DJ Greg James reaches out to Belfast Radio 1 audience
Talent, hard work and plenty of luck are needed to make it as a DJ, says BBC Radio 1's Greg James.
Engaging with your listeners is also vital, he says, and to prove it he is coming to Belfast on Friday to present his afternoon show.
Joining him in the studio will be a select band of local fans, who signed up on his programme website to get a first-hand look at how the show works.
"We're doing this thing Feet Up Friday where we invite a load of listeners in to have a tour of Radio 1, sit in on the show and take part in a few games; it should be brilliant," he says.
"We're taking the show on tour to various BBC centres across the UK; I absolutely love Belfast and jump at any excuse to get to Northern Ireland. It's just nice to get out of London really."
The 24-year-old already has 10 years of broadcasting experience, having made his first tentative steps at the age of 14 on hospital radio.
Ahead of his 1300-1600 show, James will answer questions and offer advice to young wannabe DJs in the city on Friday morning as part of the Trans arts festival.
He advises anyone wanting to pursue such a career to be persistent.
"It's all about making a nuisance of yourself, but in a good way; if you're prepared to work for free and be in for long hours, it's worth it," he says.
"The best thing to do is get as much work experience as possible. I began at my local BBC station and that was absolutely the best thing to do; I learned so much.
"People always say it's really hard to get a job in the media, and it is, but if you work hard and are dedicated you can do it."

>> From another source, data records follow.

(** * opencode-virtual-provider: the routing and state engine

    A shallow embedding of the TypeScript sources of the plugin
    (duration parsing, profile merge, router state, target selection,
    retry with backoff, model resolution, configuration loading and the
    session fallback hooks), with the properties of its specification;
    then the rest of the plugin (the catalog of the virtual provider,
    the config hook and the fetch pipeline of the auth hook) and further
    properties of the code.

    Conventions of the embedding.
    - A JavaScript [number] that holds a duration, an instant, a weight or
      a random draw is a rational ([Q]): the arithmetic of the router is
      exact.  [Binary64] has the rounding of IEEE doubles, and
      [parseDuration] with it.  Counters and indices are [nat], HTTP
      status codes are [Z].
    - A JavaScript [Map] keyed by strings is a [gmap string _] where only
      lookups matter, and an association list where iteration order does.
    - A JavaScript array of targets is a reference into a store of arrays
      (see [Runtime]): copying allocates, sorting updates in place.
    - [undefined] / [null] is [None], except where the code tells the two
      apart (the weight of a target) or reads a property of what may be
      [null] (the parsed documents of [Unchecked], the body of a
      request).  A function that can [throw] returns a [Result]; a
      function that can only fail with a [TypeError] of the host returns
      an [option]; the functions that work on objects of the host return
      a [Host.Completion].
    - The reading of [Date.now()] is the argument [now] of the functions
      that look at the clock; [Math.random()] draws from a tape held by
      the runtime. *)

From Stdlib Require Import QArith Qminmax Qpower Qround Qabs Lqa ZArith Ascii String List
  Permutation.
From stdpp Require Import base option list gmap strings fin_maps.
(** ** Structured output *)

Lemma json_loop_spec (results : list FileResult) (e w : Z) (files : list JSON) :
  json_loop results (e, w, files)
  = (e + sum_severity SevError (List.filter reported results),
     w + sum_severity SevWarning (List.filter reported results),
     files ++ List.map file_data (List.filter reported results)).
Proof.
  revert e w files. induction results as [| r results IH]; intros e w files; simpl.
  - rewrite !Z.add_0_r, app_nil_r. reflexivity.
  - destruct (reported r); simpl.
    + rewrite IH, <- app_assoc, !Z.add_assoc. reflexivity.
    + apply IH.
Qed.

Lemma reported_iff (r : FileResult) :
  reported r = true <-> status r = Failed \/ status r = Error.
Proof.
  unfold reported. rewrite orb_true_iff, !bool_decide_eq_true. reflexivity.
Qed.

Lemma filter_reported_app (l1 l2 : list FileResult) (r : FileResult) :
  reported r = false ->
  List.filter reported (l1 ++ [r] ++ l2)
  = List.filter reported l1 ++ List.filter reported l2.
Proof.
  intros Hr. rewrite !List.filter_app. simpl. rewrite Hr. reflexivity.
Qed.

(** The [files] member of the output dictionary. *)
Lemma format_json_output_eq (results : list FileResult) :
  format_json_output results
  = JDict [ ("summary",
             JDict [ ("total_files", JInt (Z.of_nat (length results)));
                     ("passed", JInt (count_passed results));
                     ("failed", JInt (Z.of_nat (length results) - count_passed results));
                     ("total_errors",
                      JInt (sum_severity SevError (List.filter reported results)));
                     ("total_warnings",
                      JInt (sum_severity SevWarning (List.filter reported results))) ]);
            ("files", JList (List.map file_data (List.filter reported results))) ].
Proof.
  unfold format_json_output. rewrite json_loop_spec. reflexivity.
Qed.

His rise to daytime Radio 1 may have been rapid - his first 4am show on the station went out the day after he graduated in drama - but he realises how lucky he has been.
"Anyone who has a dream job who thinks they got it without luck is deluded. You have to go out there and work for it, but luck is very important," he says.
"If you put yourself about and are dedicated, people will give you opportunities and take a chance on you. That's what happened with me."
While Radio 1 DJs from the early days of Tony Blackburn and Noel Edmonds through to Chris Evans in the 1990s revelled in the showbiz lifestyle, James says his approach is more down-to-earth.
"In the last 10 years, Radio 1 has changed and what the audience expects is things that relate more to normal people.
"They don't necessarily want the showbizzy, party-animal antics that you might have got during the 1990s.
"They react more if you're a normal person who tells stories which relate to them.
"Of course, there's a little bit of showbiz glamour, with big guests and a few parties, but people expect a more audience-focused station.
"That's what I love about the idea of getting the audience into the studio - there's no better interaction than getting them into the show."
Modern audiences have so many more distractions and there's no more waiting for hours to hear that amazing new song again, but James says the future of Radio 1 is bright.
"If people want to listen to back-to-back music, they'll put their mp3 player on; I know I do sometimes, but if you want proper new stuff that you can't get hold of at the moment, or a big interview with a movie star, a silly little game or a bit of nonsense, then you know to come to Radio 1.
"We offer something different to what a CD or mp3 player or even other radio stations can offer.
"We're allowed to talk a lot more, we're allowed to spend longer with guests, we're not bound by advertising or commercial interests; our sole aim is to try and give the listener as much as they can.
"I've got very high hopes for its future - Radio 1 is in an amazing position at the moment. The new schedule seems to be working out really well and it's a very happy place to work. You can't argue with 11 million listeners."